EXERCISE GOAL:
In the listing below, count the lines containing the string "root" and state only the number.
====
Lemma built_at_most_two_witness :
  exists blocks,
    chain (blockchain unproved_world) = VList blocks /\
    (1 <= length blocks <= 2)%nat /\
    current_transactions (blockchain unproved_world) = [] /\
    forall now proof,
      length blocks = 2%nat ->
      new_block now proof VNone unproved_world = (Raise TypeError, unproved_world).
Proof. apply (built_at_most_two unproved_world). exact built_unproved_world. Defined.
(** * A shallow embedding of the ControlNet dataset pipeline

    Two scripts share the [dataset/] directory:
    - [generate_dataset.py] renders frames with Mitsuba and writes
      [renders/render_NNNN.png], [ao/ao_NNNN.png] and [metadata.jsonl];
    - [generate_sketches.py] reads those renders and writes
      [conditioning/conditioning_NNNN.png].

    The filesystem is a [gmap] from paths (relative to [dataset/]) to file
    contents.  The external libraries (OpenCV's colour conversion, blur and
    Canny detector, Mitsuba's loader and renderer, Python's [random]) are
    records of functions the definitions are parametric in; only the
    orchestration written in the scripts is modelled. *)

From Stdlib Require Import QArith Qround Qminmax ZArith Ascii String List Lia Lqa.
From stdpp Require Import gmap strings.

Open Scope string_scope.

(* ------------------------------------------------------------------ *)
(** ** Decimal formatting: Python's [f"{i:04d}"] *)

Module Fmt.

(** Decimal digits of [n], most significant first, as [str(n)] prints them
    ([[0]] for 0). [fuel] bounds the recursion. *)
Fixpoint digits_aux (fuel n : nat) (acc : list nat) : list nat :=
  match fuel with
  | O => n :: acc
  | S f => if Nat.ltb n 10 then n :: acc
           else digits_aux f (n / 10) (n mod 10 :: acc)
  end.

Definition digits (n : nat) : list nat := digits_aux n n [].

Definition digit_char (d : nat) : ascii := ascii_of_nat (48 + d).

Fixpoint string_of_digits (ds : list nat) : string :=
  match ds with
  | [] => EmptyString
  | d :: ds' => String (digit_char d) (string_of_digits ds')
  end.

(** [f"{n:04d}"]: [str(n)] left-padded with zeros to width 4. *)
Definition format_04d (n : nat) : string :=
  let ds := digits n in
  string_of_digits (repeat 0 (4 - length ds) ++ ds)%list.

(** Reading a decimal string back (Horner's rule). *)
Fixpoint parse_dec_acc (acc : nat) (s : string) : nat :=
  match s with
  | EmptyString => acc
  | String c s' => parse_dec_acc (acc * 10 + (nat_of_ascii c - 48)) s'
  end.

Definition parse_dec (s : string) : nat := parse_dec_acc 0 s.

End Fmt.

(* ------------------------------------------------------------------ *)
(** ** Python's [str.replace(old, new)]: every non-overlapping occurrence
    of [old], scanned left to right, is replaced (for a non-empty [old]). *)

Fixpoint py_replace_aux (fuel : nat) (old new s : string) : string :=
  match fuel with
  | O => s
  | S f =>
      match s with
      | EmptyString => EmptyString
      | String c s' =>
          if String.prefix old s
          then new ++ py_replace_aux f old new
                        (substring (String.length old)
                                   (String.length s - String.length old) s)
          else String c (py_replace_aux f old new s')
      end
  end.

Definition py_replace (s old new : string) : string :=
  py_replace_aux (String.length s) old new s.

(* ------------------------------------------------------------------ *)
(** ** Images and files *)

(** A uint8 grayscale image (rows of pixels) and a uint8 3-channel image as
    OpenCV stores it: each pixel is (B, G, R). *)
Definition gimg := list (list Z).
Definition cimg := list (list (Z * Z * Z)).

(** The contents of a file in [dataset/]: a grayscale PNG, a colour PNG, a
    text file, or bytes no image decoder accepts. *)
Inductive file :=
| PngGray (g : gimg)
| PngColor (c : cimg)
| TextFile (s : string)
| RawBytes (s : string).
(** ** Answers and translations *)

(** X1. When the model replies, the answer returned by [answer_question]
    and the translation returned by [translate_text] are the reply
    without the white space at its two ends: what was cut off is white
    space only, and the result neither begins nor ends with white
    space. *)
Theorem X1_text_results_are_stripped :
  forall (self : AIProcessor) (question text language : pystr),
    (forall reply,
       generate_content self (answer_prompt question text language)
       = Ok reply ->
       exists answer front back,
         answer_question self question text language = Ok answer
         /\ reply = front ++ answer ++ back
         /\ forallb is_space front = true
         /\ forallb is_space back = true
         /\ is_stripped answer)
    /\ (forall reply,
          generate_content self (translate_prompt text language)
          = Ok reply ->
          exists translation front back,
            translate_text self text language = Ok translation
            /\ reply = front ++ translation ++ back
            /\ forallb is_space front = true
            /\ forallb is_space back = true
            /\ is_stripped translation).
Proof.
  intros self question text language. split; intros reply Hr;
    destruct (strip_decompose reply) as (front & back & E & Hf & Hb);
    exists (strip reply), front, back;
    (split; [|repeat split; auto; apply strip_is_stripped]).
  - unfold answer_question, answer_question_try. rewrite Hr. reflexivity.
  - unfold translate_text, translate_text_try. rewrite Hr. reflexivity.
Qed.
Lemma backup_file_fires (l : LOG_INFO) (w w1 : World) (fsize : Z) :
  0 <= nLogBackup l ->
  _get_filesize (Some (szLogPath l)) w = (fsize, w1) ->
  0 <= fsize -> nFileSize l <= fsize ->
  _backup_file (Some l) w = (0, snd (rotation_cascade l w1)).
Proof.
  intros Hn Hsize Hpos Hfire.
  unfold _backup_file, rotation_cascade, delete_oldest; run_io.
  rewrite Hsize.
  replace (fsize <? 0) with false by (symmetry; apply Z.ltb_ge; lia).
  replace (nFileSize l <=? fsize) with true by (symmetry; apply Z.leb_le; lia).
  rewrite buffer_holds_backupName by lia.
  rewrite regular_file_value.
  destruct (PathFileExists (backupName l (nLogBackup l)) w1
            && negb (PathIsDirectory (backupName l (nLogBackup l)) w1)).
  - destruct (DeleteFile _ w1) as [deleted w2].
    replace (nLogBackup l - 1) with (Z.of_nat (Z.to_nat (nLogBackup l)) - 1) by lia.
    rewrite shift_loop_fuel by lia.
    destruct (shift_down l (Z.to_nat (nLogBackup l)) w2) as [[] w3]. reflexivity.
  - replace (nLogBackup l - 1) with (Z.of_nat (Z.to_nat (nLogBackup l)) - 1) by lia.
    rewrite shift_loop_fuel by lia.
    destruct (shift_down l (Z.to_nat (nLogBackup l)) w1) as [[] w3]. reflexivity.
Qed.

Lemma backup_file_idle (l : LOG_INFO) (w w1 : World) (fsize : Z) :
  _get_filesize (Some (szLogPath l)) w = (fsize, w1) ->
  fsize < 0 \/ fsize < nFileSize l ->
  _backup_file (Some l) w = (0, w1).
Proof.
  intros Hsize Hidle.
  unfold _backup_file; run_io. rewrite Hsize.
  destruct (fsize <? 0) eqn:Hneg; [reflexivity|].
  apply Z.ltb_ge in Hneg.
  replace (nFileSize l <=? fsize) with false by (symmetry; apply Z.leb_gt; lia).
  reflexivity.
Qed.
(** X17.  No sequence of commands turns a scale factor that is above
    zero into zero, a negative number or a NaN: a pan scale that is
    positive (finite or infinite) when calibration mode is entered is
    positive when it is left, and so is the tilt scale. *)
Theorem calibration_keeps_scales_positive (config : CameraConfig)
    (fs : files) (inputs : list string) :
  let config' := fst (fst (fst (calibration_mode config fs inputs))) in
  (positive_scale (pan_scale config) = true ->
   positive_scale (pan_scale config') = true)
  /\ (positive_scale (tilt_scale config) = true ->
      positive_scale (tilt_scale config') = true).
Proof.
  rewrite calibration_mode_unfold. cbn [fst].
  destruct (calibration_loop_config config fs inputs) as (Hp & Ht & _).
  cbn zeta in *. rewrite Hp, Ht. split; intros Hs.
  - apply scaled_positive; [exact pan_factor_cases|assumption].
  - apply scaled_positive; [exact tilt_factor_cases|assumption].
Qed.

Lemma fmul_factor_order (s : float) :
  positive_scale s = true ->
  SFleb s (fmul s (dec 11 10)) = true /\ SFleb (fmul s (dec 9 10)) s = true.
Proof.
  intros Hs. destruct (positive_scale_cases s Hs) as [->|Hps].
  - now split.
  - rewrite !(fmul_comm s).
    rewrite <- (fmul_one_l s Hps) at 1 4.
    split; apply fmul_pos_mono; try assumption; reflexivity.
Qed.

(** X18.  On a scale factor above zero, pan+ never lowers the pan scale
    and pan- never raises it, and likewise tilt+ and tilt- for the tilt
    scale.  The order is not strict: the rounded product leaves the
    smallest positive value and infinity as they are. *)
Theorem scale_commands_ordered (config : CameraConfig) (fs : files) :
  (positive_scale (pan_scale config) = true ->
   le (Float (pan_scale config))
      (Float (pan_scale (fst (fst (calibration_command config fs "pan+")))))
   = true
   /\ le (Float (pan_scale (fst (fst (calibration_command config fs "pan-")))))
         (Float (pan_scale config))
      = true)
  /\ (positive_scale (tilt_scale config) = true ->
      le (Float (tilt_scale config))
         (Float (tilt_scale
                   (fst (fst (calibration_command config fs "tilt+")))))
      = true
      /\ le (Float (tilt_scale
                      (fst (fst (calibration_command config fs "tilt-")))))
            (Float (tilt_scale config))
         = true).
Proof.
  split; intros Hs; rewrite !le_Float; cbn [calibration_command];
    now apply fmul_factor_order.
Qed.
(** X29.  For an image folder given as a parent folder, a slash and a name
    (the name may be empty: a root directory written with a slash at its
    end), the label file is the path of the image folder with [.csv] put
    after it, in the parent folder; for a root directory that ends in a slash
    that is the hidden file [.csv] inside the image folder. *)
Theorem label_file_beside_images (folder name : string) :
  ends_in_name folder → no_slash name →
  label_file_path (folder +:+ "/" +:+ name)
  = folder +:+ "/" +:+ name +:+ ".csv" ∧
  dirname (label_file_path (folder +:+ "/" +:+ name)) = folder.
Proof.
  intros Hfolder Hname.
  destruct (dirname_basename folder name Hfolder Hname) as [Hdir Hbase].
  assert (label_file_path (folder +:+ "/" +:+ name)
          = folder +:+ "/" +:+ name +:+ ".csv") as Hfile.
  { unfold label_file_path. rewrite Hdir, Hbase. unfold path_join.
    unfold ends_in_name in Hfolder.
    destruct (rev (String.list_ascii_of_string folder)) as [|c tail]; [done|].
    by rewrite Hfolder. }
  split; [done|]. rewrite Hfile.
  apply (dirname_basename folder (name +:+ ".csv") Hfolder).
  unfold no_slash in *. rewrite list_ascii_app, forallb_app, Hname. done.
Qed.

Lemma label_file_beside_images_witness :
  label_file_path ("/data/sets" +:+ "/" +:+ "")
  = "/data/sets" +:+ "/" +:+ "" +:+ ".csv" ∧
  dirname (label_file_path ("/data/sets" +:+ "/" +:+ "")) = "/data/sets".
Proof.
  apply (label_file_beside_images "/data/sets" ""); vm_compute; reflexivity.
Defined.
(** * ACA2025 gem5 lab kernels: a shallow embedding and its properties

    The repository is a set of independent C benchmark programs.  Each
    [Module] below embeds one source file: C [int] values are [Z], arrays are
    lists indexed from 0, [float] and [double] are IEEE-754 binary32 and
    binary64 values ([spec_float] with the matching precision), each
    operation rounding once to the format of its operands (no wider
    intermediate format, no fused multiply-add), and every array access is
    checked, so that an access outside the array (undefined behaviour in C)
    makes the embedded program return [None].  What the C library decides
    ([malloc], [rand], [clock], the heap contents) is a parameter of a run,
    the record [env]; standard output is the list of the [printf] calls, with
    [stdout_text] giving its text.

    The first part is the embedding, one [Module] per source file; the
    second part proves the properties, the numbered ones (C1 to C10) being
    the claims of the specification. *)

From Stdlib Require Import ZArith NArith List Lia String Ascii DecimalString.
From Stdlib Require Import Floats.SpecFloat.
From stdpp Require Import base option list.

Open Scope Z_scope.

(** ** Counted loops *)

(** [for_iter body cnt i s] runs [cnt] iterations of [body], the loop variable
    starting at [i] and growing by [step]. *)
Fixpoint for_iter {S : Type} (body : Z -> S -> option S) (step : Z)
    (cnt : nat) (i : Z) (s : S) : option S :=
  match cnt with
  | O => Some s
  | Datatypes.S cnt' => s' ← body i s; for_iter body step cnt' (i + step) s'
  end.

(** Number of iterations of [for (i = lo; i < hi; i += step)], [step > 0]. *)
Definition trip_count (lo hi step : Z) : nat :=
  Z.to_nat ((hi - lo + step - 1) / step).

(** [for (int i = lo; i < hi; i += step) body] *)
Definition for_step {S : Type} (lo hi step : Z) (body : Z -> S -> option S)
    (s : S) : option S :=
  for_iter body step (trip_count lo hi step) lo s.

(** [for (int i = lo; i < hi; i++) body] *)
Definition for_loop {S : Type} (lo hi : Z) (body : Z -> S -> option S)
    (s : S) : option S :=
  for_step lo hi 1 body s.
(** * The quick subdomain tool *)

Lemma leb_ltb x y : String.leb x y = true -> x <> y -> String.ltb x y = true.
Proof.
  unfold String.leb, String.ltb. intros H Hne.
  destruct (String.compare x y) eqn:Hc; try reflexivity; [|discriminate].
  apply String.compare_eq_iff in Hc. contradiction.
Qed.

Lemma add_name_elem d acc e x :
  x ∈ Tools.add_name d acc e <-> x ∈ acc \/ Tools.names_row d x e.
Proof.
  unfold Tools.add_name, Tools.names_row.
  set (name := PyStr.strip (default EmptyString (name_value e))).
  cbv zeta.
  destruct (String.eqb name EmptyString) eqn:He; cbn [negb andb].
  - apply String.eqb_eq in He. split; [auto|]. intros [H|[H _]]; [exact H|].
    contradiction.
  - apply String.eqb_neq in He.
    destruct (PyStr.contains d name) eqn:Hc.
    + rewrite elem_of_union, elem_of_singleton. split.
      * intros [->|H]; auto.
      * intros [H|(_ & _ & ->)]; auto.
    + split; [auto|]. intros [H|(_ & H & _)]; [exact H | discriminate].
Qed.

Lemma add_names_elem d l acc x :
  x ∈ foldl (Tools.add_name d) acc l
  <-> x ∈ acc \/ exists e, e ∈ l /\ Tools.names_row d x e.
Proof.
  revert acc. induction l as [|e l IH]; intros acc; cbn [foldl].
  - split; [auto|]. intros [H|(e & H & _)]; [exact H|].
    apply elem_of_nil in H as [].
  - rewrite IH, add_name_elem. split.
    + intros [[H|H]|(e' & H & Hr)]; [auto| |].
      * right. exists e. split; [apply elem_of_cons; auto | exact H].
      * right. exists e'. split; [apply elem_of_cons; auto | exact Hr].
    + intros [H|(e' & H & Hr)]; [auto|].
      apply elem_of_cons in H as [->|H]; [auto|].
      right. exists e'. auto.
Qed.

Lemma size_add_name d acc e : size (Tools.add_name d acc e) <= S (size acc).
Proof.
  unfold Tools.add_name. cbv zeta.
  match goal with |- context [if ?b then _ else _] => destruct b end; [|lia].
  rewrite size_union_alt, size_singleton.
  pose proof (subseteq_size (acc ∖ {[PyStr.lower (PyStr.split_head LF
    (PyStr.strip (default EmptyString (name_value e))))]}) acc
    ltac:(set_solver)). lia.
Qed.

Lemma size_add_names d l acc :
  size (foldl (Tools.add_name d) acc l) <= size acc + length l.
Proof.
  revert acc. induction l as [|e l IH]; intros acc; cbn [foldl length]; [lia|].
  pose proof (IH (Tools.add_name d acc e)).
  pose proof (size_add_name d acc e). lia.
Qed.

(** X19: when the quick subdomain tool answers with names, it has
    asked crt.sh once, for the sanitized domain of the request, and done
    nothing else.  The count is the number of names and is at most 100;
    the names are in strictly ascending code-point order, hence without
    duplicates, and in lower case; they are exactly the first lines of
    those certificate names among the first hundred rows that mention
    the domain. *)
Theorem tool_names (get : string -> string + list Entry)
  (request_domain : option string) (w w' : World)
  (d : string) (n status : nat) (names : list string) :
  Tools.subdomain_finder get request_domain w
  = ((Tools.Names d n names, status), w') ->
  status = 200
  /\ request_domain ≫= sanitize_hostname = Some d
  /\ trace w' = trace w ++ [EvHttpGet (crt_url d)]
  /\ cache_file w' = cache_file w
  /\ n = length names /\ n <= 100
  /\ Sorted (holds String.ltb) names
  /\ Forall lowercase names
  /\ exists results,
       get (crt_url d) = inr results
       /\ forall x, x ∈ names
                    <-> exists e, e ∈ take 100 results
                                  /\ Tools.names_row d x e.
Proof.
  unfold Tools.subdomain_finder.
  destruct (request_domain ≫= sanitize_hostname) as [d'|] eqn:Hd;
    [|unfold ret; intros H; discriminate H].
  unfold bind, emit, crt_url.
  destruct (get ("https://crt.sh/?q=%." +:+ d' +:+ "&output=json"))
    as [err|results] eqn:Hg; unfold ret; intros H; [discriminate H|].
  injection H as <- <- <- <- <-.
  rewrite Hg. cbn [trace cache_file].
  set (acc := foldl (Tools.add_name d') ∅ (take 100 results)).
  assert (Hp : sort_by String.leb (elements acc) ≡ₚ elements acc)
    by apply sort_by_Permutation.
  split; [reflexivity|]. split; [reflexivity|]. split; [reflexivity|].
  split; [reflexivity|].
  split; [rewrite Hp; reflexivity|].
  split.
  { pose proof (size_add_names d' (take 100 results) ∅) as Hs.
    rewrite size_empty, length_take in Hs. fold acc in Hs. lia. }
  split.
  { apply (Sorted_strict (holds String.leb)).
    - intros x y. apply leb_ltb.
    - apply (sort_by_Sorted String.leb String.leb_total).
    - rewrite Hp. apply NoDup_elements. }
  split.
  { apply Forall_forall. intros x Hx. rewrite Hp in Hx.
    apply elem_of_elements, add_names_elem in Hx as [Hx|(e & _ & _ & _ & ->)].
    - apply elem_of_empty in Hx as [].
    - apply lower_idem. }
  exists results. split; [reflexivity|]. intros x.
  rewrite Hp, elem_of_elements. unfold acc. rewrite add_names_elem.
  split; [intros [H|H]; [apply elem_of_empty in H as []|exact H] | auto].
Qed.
====
YOUR SOLUTION:
2